By day, I'm a software engineer with a degree in Computer Science / minor in Math from Virginia Tech. I live with my wife and son in the Washington D.C. metro area. I grew up in the small town of Broadway, Virginia in the Shenandoah Valley, where I spent a lot of time in the garden and in the woods, which I think has left me with a deep affinity for nature. I spent a lot of my childhood catching insects, looking up at the clouds, getting close to plants. I wanted to be a meteorologist when I grew up. From an early age I was very nearsighted, and liked to take off my glasses and look at things from an inch away to see their details, which I think is a good window into how I (very literally) see the world.


Growing up, I was always pretty focused on math, science, and writing. I never felt I had much talent for (or interest in) drawing, painting, or other kinds of visual art. Even photography was a miss for me -- I kept accidentally exposing the film, and after the third time kind of decided it wasn't for me. This started to change in college, when I borrowed a camera from a friend in my dorm and wandered around campus capturing random things. As it turns out, I loved it!


My senior year, I took a truly fantastic course called Cyber Art. Half of the students were Comp Sci majors, and half were Art/Design majors. We were put into groups together, and worked on a variety of audiovisual products marrying technical acumen with a creative eye. We circuitbent toy instruments. One group made a Jacob's Ladder (static electricity -- similar to a Tesla coil) percussion instrument out of a microwave. For one project, we used half a dozen sound systems positioned around a large, dark space playing an assortment of randomly-ordered sound clips related to the concept of "wonder" (like the Wonderball theme song -- remember those? Interview clips asking students what they wonder about. Excerpts from Alice in Wonderland).

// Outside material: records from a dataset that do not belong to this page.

Lemma related_updateUserUsage uid costs :
  related eq (updateUserUsage env uid costs) (updateUserUsage env' uid costs).
Proof.
  unfold updateUserUsage.
  apply related_try_catch; [| intros e; apply related_ret; reflexivity].
  apply related_bind with (U := eq); [apply related_new_Date |].
  intros now _ <-.
  eapply related_bind; [| intros r r' _; apply related_ret; reflexivity].
  apply (related_statement Hsame eq).
  intros w w' Hw. split; [reflexivity | apply same_but_cards_upsert_usage, Hw].
Qed.

(** The pipeline, whatever image generation replies: the same outcome,
    the same sessions and the same journal. *)
Lemma related_generateCardAsync sid data uid :
  related eq (generateCardAsync env sid data uid)
             (generateCardAsync env' sid data uid).
Proof.
  unfold generateCardAsync.
  apply related_bind with (U := eq).
  { unfold OpenAIService_new. destruct Hsame as [<- _].
    destruct (falsy_string _); [apply related_throw | apply related_ret; reflexivity]. }
  intros _ _ _.
  apply related_try_catch.
  2:{ intros e.
      apply related_bind with (U := eq); [apply related_new_Date |].
      intros now _ <-.
      eapply related_bind; [| intros r r' _; apply related_throw].
      apply (related_statement Hsame eq).
      intros w w' Hw. split; [reflexivity | apply same_but_cards_update, Hw]. }
  eapply related_bind.
  { apply (related_statement Hsame eq).
    intros w w' Hw. split; [reflexivity | apply same_but_cards_update, Hw]. }
  intros r0 r0' _.
  apply related_bind with (U := same_but_urls);
    [apply related_generateCardContent; exact Hsame |].
  intros g g' [Htitle [Hcosts Hscenes]].
  pose proof (Forall2_length Hscenes) as Hlen.
  eapply related_bind.
  { apply (related_statement Hsame
             (fun c c' => FlashCard.id c = FlashCard.id c')).
    intros w w' Hw. rewrite Htitle. apply same_but_cards_insert_card, Hw. }
  intros inserted inserted' Hins.
  apply related_bind with (U := fun c c' => FlashCard.id c = FlashCard.id c').
  { destruct inserted, inserted'; try contradiction.
    - apply related_ret. exact Hins.
    - subst. apply related_throw. }
  intros card card' Hid.
  apply related_bind with (U := eq).
  { rewrite Hlen. destruct (0 <? _); [| apply related_ret; reflexivity].
    eapply related_bind; [| intros r r' _; apply related_ret; reflexivity].
    apply (related_statement Hsame eq).
    intros w w' Hw. split; [reflexivity |].
    apply same_but_cards_insert_scenes; assumption. }
  intros _ _ _.
  apply related_bind with (U := eq); [apply related_new_Date |].
  intros now _ <-.
  eapply related_bind.
  { apply (related_statement Hsame eq).
    intros w w' Hw. rewrite Hcosts.
    split; [reflexivity | apply same_but_cards_update, Hw]. }
  intros r r' _. rewrite Hcosts. apply related_updateUserUsage.
Qed.

Lemma related_detached sid data uid :
  related eq (detached env sid data uid) (detached env' sid data uid).
Proof.
  unfold detached.
  apply related_try_catch; [apply related_generateCardAsync |].
  intros e.
  apply related_try_catch; [| intros e'; apply related_ret; reflexivity].
  apply related_bind with (U := eq); [apply related_new_Date |].
  intros now _ <-.
  eapply related_bind; [| intros r r' _; apply related_ret; reflexivity].
  apply (related_statement Hsame eq).
  intros w w' Hw. split; [reflexivity | apply same_but_cards_update, Hw].
Qed.

End Relational_pipeline.
(** The inner loop [for _, pattern := range patterns]: the index of the first
    pattern of the list that occurs in [line]. *)
Fixpoint matchPatterns (line : string) (pats : list string) : option Z :=
  match pats with
  | [] => None
  | pattern :: rest =>
      let idx := Index line pattern in
      if negb (idx =? -1) then Some idx else matchPatterns line rest
  end.

(** The outer loop [for lineNum, line := range lines]. *)
Fixpoint scanLines (lines : list string) (lineNum : Z) (symbol : string)
  : option Position :=
  match lines with
  | [] => None
  | line :: rest =>
      match matchPatterns line (patterns symbol) with
      | Some idx => Some (mkPosition lineNum idx)
      | None =>
          if Contains line symbol
          then Some (mkPosition lineNum (Index line symbol))
          else scanLines rest (lineNum + 1) symbol
      end
  end.

(** [findSymbolPosition(content, symbol)]; [None] is the [nil] pointer. *)
Definition findSymbolPosition (content symbol : string) : option Position :=
  let lines := Split content LF in
  scanLines lines 0 symbol.

(** ** The gopls client

    [GoplsClient] (its struct and the methods [Initialize], [DidOpen] and
    [GoToDefinition]) lives in a file of the package that is not at hand. The
    tool only calls it, so the client is a parameter: a type of client states
    and the four operations the tool uses, each taking the state of the
    client and returning the new one. *)

Record GoplsClientOps (Client : Type) : Type := mkGoplsClientOps {
  (** the field [initialized] *)
  initialized : Client -> bool;
  (** [Initialize() error] *)
  Initialize : Client -> Client * option error;
  (** [DidOpen(uri, languageID, text) error] *)
  DidOpen : string -> string -> string -> Client -> Client * option error;
  (** [GoToDefinition(uri, line, character) ([]protocol.Location, error)] *)
  GoToDefinition : string -> Z -> Z -> Client -> Client * Result (list Location)
}.
Arguments initialized {Client} _ _.
Arguments Initialize {Client} _ _.
Arguments DidOpen {Client} _ _ _ _ _.
Arguments GoToDefinition {Client} _ _ _ _ _.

Over the years, I've made a couple of meager attempts at selling my art, but have mostly just enjoyed the creative process. I throw it onto social media or into a folder, and mostly just forget about it. Something I'm trying to do better about.


What I've Done


untitled - Fractal Room (2009)


One of my favorite projects from the Cyber Art class was a concept I came up with -- a full-room immersive fractal experience at the P. Buckley Moss gallery in Blacksburg, VA in 2009. In a small 5 ft x 5ft triangular room (with a door on the hypotenuse), we covered one of the smaller walls in mirrors. A projector was hung outside the room, pointing into the corner of the room. A webcam was set up inside the room, pointing into the corner. The webcam feed was run into a laptop, that flipped and applied effects to the video, before projecting it back into the room -- a similar effect to pointing a live camera to its own feed.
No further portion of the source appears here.